Travelers booking flights from April 16 to 30 will face significantly steeper costs after the Civil Aeronautics Board pushed fuel surcharge levels to Level 19—one step from the ceiling of its pricing matrix—for both domestic and international routes.

The adjustment carries substantial weight for international passengers in particular. Surcharges on overseas flights now span P2,070.77 to P15,397.15, compared to a previous range of P835.05 to P6,208.98. Domestic travelers are not spared either, with per-flight add-ons now running from P627 to P1,834, up from the earlier P253 to P787. Taken together, the changes represent an increase of nearly 150% against charges that applied in early April.

CAB has framed the escalation as a temporary response to ongoing instability in global oil markets, which it has attributed to geopolitical tensions in the Middle East. The board has committed to a 15-day review cycle for fuel surcharge pricing, a cadence designed to track market movements as conditions evolve. Its advisory describes the current level as an “interim measure” that remains in effect only until the global situation settles.

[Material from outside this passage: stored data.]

Lemma verify_mesh h t P a key v (s : Server seat) :
  seat_ok h t P a (running s) -> verify_record h (bool_decide (key = STATUS_LIST_KEY)) v = true ->
  exists s', verify_value t key v s = (true, s') /\ seat_ok h t P a (running s') /\ same_params s s' /\
    forall b, stores_of (rise (running s')) b = stores_of (rise (running s)) b.
Proof.
  intros Hs Hv. pose proof (own_inv _ _ _ _ _ Hs) as Hi.
  pose proof (verify_value_true h t key v s Hi Hv) as Ht. revert Ht.
  destruct (verify_value_spec h t t key v s (seat_inv _ _ _ _ _ Hs)) as ([Hi' _] & _).
  revert Hi'. unfold verify_value. destruct (c ← sig_cache _; _) as [b|]; [intros _ Hb; cbn [fst] in Hb; subst b; exists s; by split_and!; [..|destruct s|]|].
  pose proof (pi_handler _ _ Hi) as Hh. cbn [snd] in Hh. cbn [rproto cluster_net]. rewrite Hh, Hv. intros Hi' _. eexists. split; [reflexivity|].
  cbn [snd running set_running set_rproto cluster_net set_own own] in Hi'.
  match type of Hi' with proto_inv _ (_, ?q) => assert (quiet (own (running s)) q) as Hq by (by split) end.
  destruct (own_step h t P a (running s) _ Hs Hq Hi') as [Hs' Er].
  split_and!; [exact Hs'|done|]. intros b. cbn [running set_running set_rproto cluster_net]. rewrite Er.
  by apply (stores_of_insert _ a (own (running s))); [by eapply rise_own|].
Qed.

(** Nobody holds the key. *)
Definition free (t : Z) (key : bytes) (cl : cluster S Hd C) : Prop :=
  forall c p, cl !! c = Some p -> get t (storage p) key = None.

Lemma same_stores_free t key cl cl' :
  (forall b, stores_of cl' b = stores_of cl b) -> free t key cl -> free t key cl'.
Proof.
  intros Hst Hf c p Hp. specialize (Hst c). unfold stores_of in Hst. rewrite Hp in Hst.
  destruct (cl !! c) as [q|] eqn:Hq; [|done]. injection Hst as ->. by apply (Hf c).
Qed.

(** In the mesh a free key is found to be free, with some members to store at. *)
Lemma mesh_check_exists `{!HashLaws} h t P a key (s : Server seat) :
  seat_ok h t P a (running s) -> listening s = true -> (0 < sksize s)%nat ->
  (forall c, P !! c <> Some (digest key)) -> free t (digest key) (rise (running s)) ->
  (exists c, c <> a /\ is_Some (P !! c)) ->
  exists ns s', check_exists_and_get_nodes CRAWL_FUEL t key s = Some (false, ns, s') /\
    seat_ok h t P a (running s') /\ same_params s s' /\ free t (digest key) (rise (running s')) /\
    ns <> [] /\ Forall (peer_of P a) ns.
Proof.
  intros Hs Hup Hk Hid Hfree (c0 & Hc0 & i0 & Hi0). pose proof (digest_length key) as Hl.
  unfold check_exists_and_get_nodes. cbv zeta. cbn [rproto cluster_net].
  rewrite (Hfree a _ (rise_own _ _ _ _ _ Hs)), Hup. cbn [negb].
  pose proof (neighbors_mesh h t P a (digest key) s Hs Hl Hid) as Hn.
  destruct (neighbors_of t (from_id (digest key)) s) as [peers s1].
  destruct Hn as (Hs1 & Hst1 & Hp1 & Hpeers & Hsome). destruct (Hsome c0 i0 Hc0 Hi0) as [Hne _].
  pose proof (same_stores_free _ _ _ _ Hst1 Hfree) as Hfree1.
  destruct (same_params_fields _ _ Hp1) as (_ & _ & Ek & _).
  destruct peers as [|n peers]; [done|].
  destruct (mesh_lookup h t P a (digest key) [] (stores_of (rise (running s1)))
    (ltac:(intros c w; unfold content, stores_of; destruct (rise (running s1) !! c) as [p|] eqn:Ep; simpl; [|done];
       by rewrite (Hfree1 c p Ep))) (running s1) (n :: peers) (sksize s1) (salpha s1))
    as (r' & v' & [[w|] ns] & Ef & Hres); [done|done|by rewrite Ek|done|done|..].
  - destruct Hres as (_ & (c & m & _ & _ & Hcon) & _). unfold content, stores_of in Hcon.
    destruct (rise (running s1) !! c) as [p|] eqn:Ep; simpl in Hcon; [|done]. by rewrite (Hfree1 c p Ep) in Hcon.
  - destruct Hres as ((Hs2 & Hst2) & Hns & Hg & _). unfold crawl_value. rewrite Ef. cbn [mbind option_bind].
    do 2 eexists. split; [reflexivity|]. cbn [running set_running]. split_and!; [done| |by eapply same_stores_free|done|done].
    rewrite Hp1. by destruct s.
Qed.

(** The copy a node keeps itself. *)
Lemma store_locally_mesh h t P a key v ns (s : Server seat) :
  seat_ok h t P a (running s) -> authentic h v -> free t key (rise (running s)) ->
  let s' := store_locally t key v ns s in
  seat_ok h t P a (running s') /\ only t key v (rise (running s')) /\
  forall c, c <> a -> rise (running s') !! c = rise (running s) !! c.
Proof.
  intros Hs Ha Hfree. pose proof (store_locally_inv h t key v ns s (seat_inv _ _ _ _ _ Hs) Ha) as Hi. cbv zeta.
  assert (only t key v (rise (running s))) as Ho by (intros c p w Hp; by rewrite (Hfree c p Hp)).
  revert Hi. unfold store_locally. destruct (farthest _ ns); [|done]. destruct (_ <? _); [|done].
  cbn [running set_running rproto set_rproto cluster_net]. intros [Hi _]. cbn [rproto cluster_net own set_own] in Hi.
  destruct (own_step h t P a (running s) _ Hs (quiet_storage _ _) Hi) as [Hs' Er]. rewrite Er. split_and!; [done|..].
  - intros c p w [[<- <-]|[_ Hp]]%lookup_insert_Some; [|by apply (Ho c)]. simpl. rewrite get_set, decide_True by done. by intros [= <-].
  - intros c Hc. by rewrite lookup_insert_ne.
Qed.

(** Publishing a record that verifies under a free key succeeds. *)
Lemma mesh_set `{!HashLaws} h t P a key v (s : Server seat) :
  seat_ok h t P a (running s) -> listening s = true -> (0 < sksize s)%nat ->
  (forall c, P !! c <> Some (digest key)) -> free t (digest key) (rise (running s)) ->
  (exists c, c <> a /\ is_Some (P !! c)) ->
  verify_record h (bool_decide (key = STATUS_LIST_KEY)) v = true ->
  verify_record h (bool_decide (digest key = digest STATUS_LIST_KEY)) v = true ->
  exists s', server_set CRAWL_FUEL t key v s = Some (Some true, s') /\
    seat_ok h t P a (running s') /\ only t (digest key) v (rise (running s')).
Proof.
  intros Hs Hup Hk Hid Hfree Hother Hv Hv'. unfold server_set.
  destruct (mesh_check_exists h t P a key s Hs Hup Hk Hid Hfree Hother) as (ns & s1 & -> & Hs1 & Hp1 & Hfree1 & Hne & Hns).
  cbn [mbind option_bind]. destruct (verify_mesh h t P a key v s1 Hs1 Hv) as (s2 & -> & Hs2 & Hp2 & Hst2).
  pose proof (same_stores_free _ _ _ _ Hst2 Hfree1) as Hfree2. cbn [negb]. unfold set_digest.
  destruct (same_params_fields _ _ Hp1) as (_ & El1 & _). destruct (same_params_fields _ _ Hp2) as (_ & El2 & _).
  rewrite El2, El1, Hup. cbn [negb]. destruct ns as [|n ns]; [done|].
  assert (authentic h v) as Hau by (exists v; split; [done|]; by apply verify_record_true in Hv).
  destruct (store_locally_mesh h t P a (digest key) v (n :: ns) s2 Hs2 Hau Hfree2) as (Hs3 & Ho3 & Hsame).
  set (s3 := store_locally t (digest key) v (n :: ns) s2) in *. unfold call_nodes. cbn [call_each].
  apply Forall_cons in Hns as [Hn Hns].
  destruct (store_asked h t P a (running s3) n (digest key) v Hs3 Hn (digest_length key) Hv') as (b & r4 & -> & Hs4 & Ho4 & Hb).
  destruct (stores_asked h t P a r4 ns (digest key) v Hs4 Hns (digest_length key) Hv' (bn_only _ _ _ _ _ Ho4 Ho3)) as [Hs5 Ho5].
  assert (b = true) as ->.
  { destruct Hn as (c & Hca & Hc). destruct (seat_member h t P a _ c n Hs3 Hca Hc) as (p & Hp & _).
    apply (Hb c p Hc Hp). apply (Hfree2 c). by rewrite <- Hsame. }
  destruct (call_each t _ ns r4) as [bs r5]. cbn [snd] in *. eexists. split; [reflexivity|]. done.
Qed.

(** Reading a key that only [v] is stored under, somewhere, gives [v]. *)
Lemma mesh_get `{!HashLaws} h t P a key v (s : Server seat) :
  seat_ok h t P a (running s) -> listening s = true -> (0 < sksize s)%nat ->
  (size P <= sksize s)%nat ->
  (forall c, P !! c <> Some (digest key)) -> only t (digest key) v (rise (running s)) ->
  (exists c p, rise (running s) !! c = Some p /\ get t (storage p) (digest key) = Some v) ->
  verify_record h (bool_decide (key = STATUS_LIST_KEY)) v = true ->
  verify_record h (bool_decide (digest key = digest STATUS_LIST_KEY)) v = true ->
  exists s', server_get CRAWL_FUEL t key s = Some (Some v, s') /\ seat_ok h t P a (running s') /\ same_params s s' /\
    benign t (digest key) v (running s) (running s').
Proof.
  intros Hs Hup Hk Hsz Hid Honly (c & p & Hp & Hg) Hv Hv'. pose proof (digest_length key) as Hl.
  unfold server_get. cbv zeta. destruct (get t (storage (rproto (running s))) (digest key)) as [w|] eqn:Eg.
  { assert (w = v) as -> by (apply (Honly a (own (running s))); [by eapply rise_own|done]).
    destruct (verify_mesh h t P a key v s Hs Hv) as (s' & -> & Hs' & Hp' & Hst'). exists s'.
    split_and!; [done..|by eapply same_stores_benign]. }
  assert (c <> a) as Hca by (intros ->; rewrite (rise_own _ _ _ _ _ Hs) in Hp; injection Hp as <-; cbn in Eg; congruence).
  pose proof (so_mesh _ _ _ _ _ Hs) as Hm. pose proof (me_pop _ _ _ _ Hm) as Hpop.
  destruct (proj1 (me_dom _ _ _ _ Hm c)) as [i Hi]; [by rewrite Hp|]. rewrite Hup. cbn [negb].
  pose proof (neighbors_mesh h t P a (digest key) s Hs Hl Hid) as Hn.
  destruct (neighbors_of t (from_id (digest key)) s) as [peers s1].
  destruct Hn as (Hs1 & Hst1 & Hp1 & Hpeers & Hsome). destruct (Hsome c i Hca Hi) as [Hne Hin].
  specialize (Hin (ka_room _ _ _ (me_nodes _ _ _ _ Hm a _ (rise_own _ _ _ _ _ Hs)))).
  pose proof (same_stores_benign h t P a (digest key) v _ _ Hs Hs1 Hst1) as Hb1.
  destruct (same_params_fields _ _ Hp1) as (_ & _ & Ek & _). destruct peers as [|n peers]; [done|].
  assert (forall c' w, content t (digest key) (stores_of (rise (running s1))) c' = Some w -> w = v) as Hcon.
  { intros c' w. unfold content. rewrite Hst1. unfold stores_of.
    destruct (rise (running s) !! c') as [q|] eqn:Eq; [|done]. by apply (Honly c'). }
  destruct (mesh_lookup h t P a (digest key) v (stores_of (rise (running s1))) Hcon (running s1) (n :: peers) (sksize s1) (salpha s1))
    as (r' & v' & [[w|] ns] & Ef & Hres); [done|done|by rewrite Ek|done|done|..].
  - destruct Hres as (-> & _ & q & [Hq Hstq] & Hr'). unfold crawl_value. rewrite Ef. clear Ef. cbn [mbind option_bind].
    pose proof (same_stores_benign h t P a (digest key) v _ _ Hs1 Hq Hstq) as Hbq.
    assert (seat_ok h t P a r' /\ benign t (digest key) v q r') as [Hs' Hb'].
    { destruct Hr' as [->|(m & Hm' & ->)]; [done|].
      destruct (store_asked h t P a q m (digest key) v Hq Hm' Hl Hv') as (b & r2 & -> & ? & ? & _). done. }
    destruct (verify_mesh h t P a key v (set_running s1 r') Hs' Hv) as (s3 & -> & Hs3 & Hp3 & Hst3).
    exists s3. split_and!; [done|done| |].
    + etransitivity; [exact Hp1|]. etransitivity; [|exact Hp3]. by destruct s1.
    + etransitivity; [exact Hb1|]. etransitivity; [exact Hbq|]. etransitivity; [exact Hb'|].
      exact (same_stores_benign h t P a (digest key) v _ _ Hs' Hs3 Hst3).
  - exfalso. destruct Hres as (_ & _ & _ & Hno). rewrite Ek in Hno.
    apply (Hno Hsz c (sender i (home c)) Hca); [by split|done|].
    unfold content. rewrite Hst1. unfold stores_of. rewrite Hp. done.
Qed.

Lemma sit_ok h t P al cl a p f :
  mesh h t P cl -> cl !! a = Some p -> (forall n, f n = Delivered) ->
  seat_ok h t P a (running (sit al cl f a p)) /\ rise (running (sit al cl f a p)) = cl.
Proof.
  intros Hm Ha Hf. assert (rise (running (sit al cl f a p)) = cl) as Er by (unfold rise; cbn; by apply insert_delete_id).
  split; [|done]. split; [done|done|by cbn; rewrite lookup_delete_eq|by rewrite Er].
Qed.

Lemma held_somewhere t k v (r : seat) :
  held t k v r -> exists c p, rise r !! c = Some p /\ get t (storage p) k = Some v.
Proof.
  intros [Ho|(c & p & Hne & Hc & Hg)]; [exists (self r), (own r); split; [apply lookup_insert_eq|done]|].
  exists c, p. split; [|done]. unfold rise. by rewrite lookup_insert_ne.
Qed.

Passengers who completed and paid for their bookings before April 16 are unaffected by the changes—the revised charges apply only to transactions made within the current window.

While fuel surcharges are technically classified by CAB as “optional” fees separate from base fares, they are routinely applied by airlines as a mechanism to recover the variable costs of jet fuel. The fees are also distance-dependent, meaning travelers on longer international routes will absorb the highest end of the new scale.